* WHAT IS REQUIRED *
When the word "rewrite" shows up in a line of the records below, copy that line.

* SOURCE INFORMATION *

(** X4. The coefficients that [initialize_rot_trans_3D] stores for the
    partials are the derivatives of the coefficients it stores for the
    transform: for each of the three angles [j], entry [k] of row [j] of
    [rot_trans_3D_dx_] is the derivative with respect to that angle of
    entry [k] of [rot_trans_3D_x_], and likewise for y and z. *)
Theorem initialize_rot_trans_3D_partials_are_derivatives (p : list R)
  (s : Camera_System) (j k : nat) :
  scratch_ok s -> length p = 6%nat -> (j < 3)%nat -> (k < 4)%nat ->
  let after q := snd (initialize_rot_trans_3D q true s) in
  derivable_pt_lim (fun a => at_ (rot_trans_3D_x_ (after (<[j := a]> p))) k)
    (at_ p j) (at_ (row_ (rot_trans_3D_dx_ (after p)) j) k)
  /\ derivable_pt_lim (fun a => at_ (rot_trans_3D_y_ (after (<[j := a]> p))) k)
       (at_ p j) (at_ (row_ (rot_trans_3D_dy_ (after p)) j) k)
  /\ derivable_pt_lim (fun a => at_ (rot_trans_3D_z_ (after (<[j := a]> p))) k)
       (at_ p j) (at_ (row_ (rot_trans_3D_dz_ (after p)) j) k).
Proof.
  intros Hok Hp Hj Hk after. subst after. cbv beta.
  destruct (initialize_rot_trans_3D_coefficients p true s Hok Hp)
    as (s' & -> & _ & _ & _ & _ & _ & _ & Hd).
  destruct (Hd eq_refl j Hj) as (Dx & Dy & Dz). cbn [snd].
  rewrite Dx, Dy, Dz. clear Hd Dx Dy Dz s'.
  assert (E : forall a,
    let q := <[j := a]> p in
    let R := R_closed (at_ q ANGLE_X) (at_ q ANGLE_Y) (at_ q ANGLE_Z) in
    rot_trans_3D_x_ (snd (initialize_rot_trans_3D q true s))
    = nth 0 R [] ++ [at_ q TRANSLATION_X]
    /\ rot_trans_3D_y_ (snd (initialize_rot_trans_3D q true s))
       = nth 1 R [] ++ [at_ q TRANSLATION_Y]
    /\ rot_trans_3D_z_ (snd (initialize_rot_trans_3D q true s))
       = nth 2 R [] ++ [at_ q TRANSLATION_Z]).
  { intros a q R.
    destruct (initialize_rot_trans_3D_coefficients q true s Hok)
      as (s' & -> & _ & _ & _ & Hx & Hy & Hz & _).
    { subst q. rewrite length_insert. exact Hp. }
    cbn [snd]. auto. }
  destruct p as [|a0 [|b0 [|g0 [|tx [|ty [|tz [|? ?]]]]]]]; try discriminate.
  split; [|split].
  - eapply derivable_pt_lim_ext;
      [intros a; destruct (E a) as (-> & _ & _); reflexivity|].
    destruct j as [|[|[|j]]]; try lia;
    destruct k as [|[|[|[|k]]]]; try lia;
    unfold at_, R_closed, dR_closed, ANGLE_X, ANGLE_Y, ANGLE_Z,
      TRANSLATION_X; simpl;
    (eapply derivable_pt_lim_eq; [differentiate | ring]).
  - eapply derivable_pt_lim_ext;
      [intros a; destruct (E a) as (_ & -> & _); reflexivity|].
    destruct j as [|[|[|j]]]; try lia;
    destruct k as [|[|[|[|k]]]]; try lia;
    unfold at_, R_closed, dR_closed, ANGLE_X, ANGLE_Y, ANGLE_Z,
      TRANSLATION_Y; simpl;
    (eapply derivable_pt_lim_eq; [differentiate | ring]).
  - eapply derivable_pt_lim_ext;
      [intros a; destruct (E a) as (_ & _ & ->); reflexivity|].
    destruct j as [|[|[|j]]]; try lia;
    destruct k as [|[|[|[|k]]]]; try lia;
    unfold at_, R_closed, dR_closed, ANGLE_X, ANGLE_Y, ANGLE_Z,
      TRANSLATION_Z; simpl;
    (eapply derivable_pt_lim_eq; [differentiate | ring]).
Qed.

Lemma initialize_rot_trans_3D_partials_are_derivatives_witness :
  let p := [0; 0; 0; 10; 20; 30] in
  let after q := snd (initialize_rot_trans_3D q true Camera_System_new) in
  derivable_pt_lim
    (fun a => at_ (rot_trans_3D_x_ (after (<[2%nat := a]> p))) 1)
    (at_ p 2) (at_ (row_ (rot_trans_3D_dx_ (after p)) 2) 1)
  /\ derivable_pt_lim
       (fun a => at_ (rot_trans_3D_y_ (after (<[2%nat := a]> p))) 1)
       (at_ p 2) (at_ (row_ (rot_trans_3D_dy_ (after p)) 2) 1)
  /\ derivable_pt_lim
       (fun a => at_ (rot_trans_3D_z_ (after (<[2%nat := a]> p))) 1)
       (at_ p 2) (at_ (row_ (rot_trans_3D_dz_ (after p)) 2) 1).
Proof.
  refine (initialize_rot_trans_3D_partials_are_derivatives
            [0; 0; 0; 10; 20; 30] Camera_System_new 2 1 _ eq_refl _ _).
  - unfold scratch_ok, Camera_System_new. simpl. repeat split; discriminate.
  - lia.
  - lia.
Defined.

* TASK RESPONSE *
  rewrite Dx, Dy, Dz. clear Hd Dx Dy Dz s'.
    { subst q. rewrite length_insert. exact Hp. }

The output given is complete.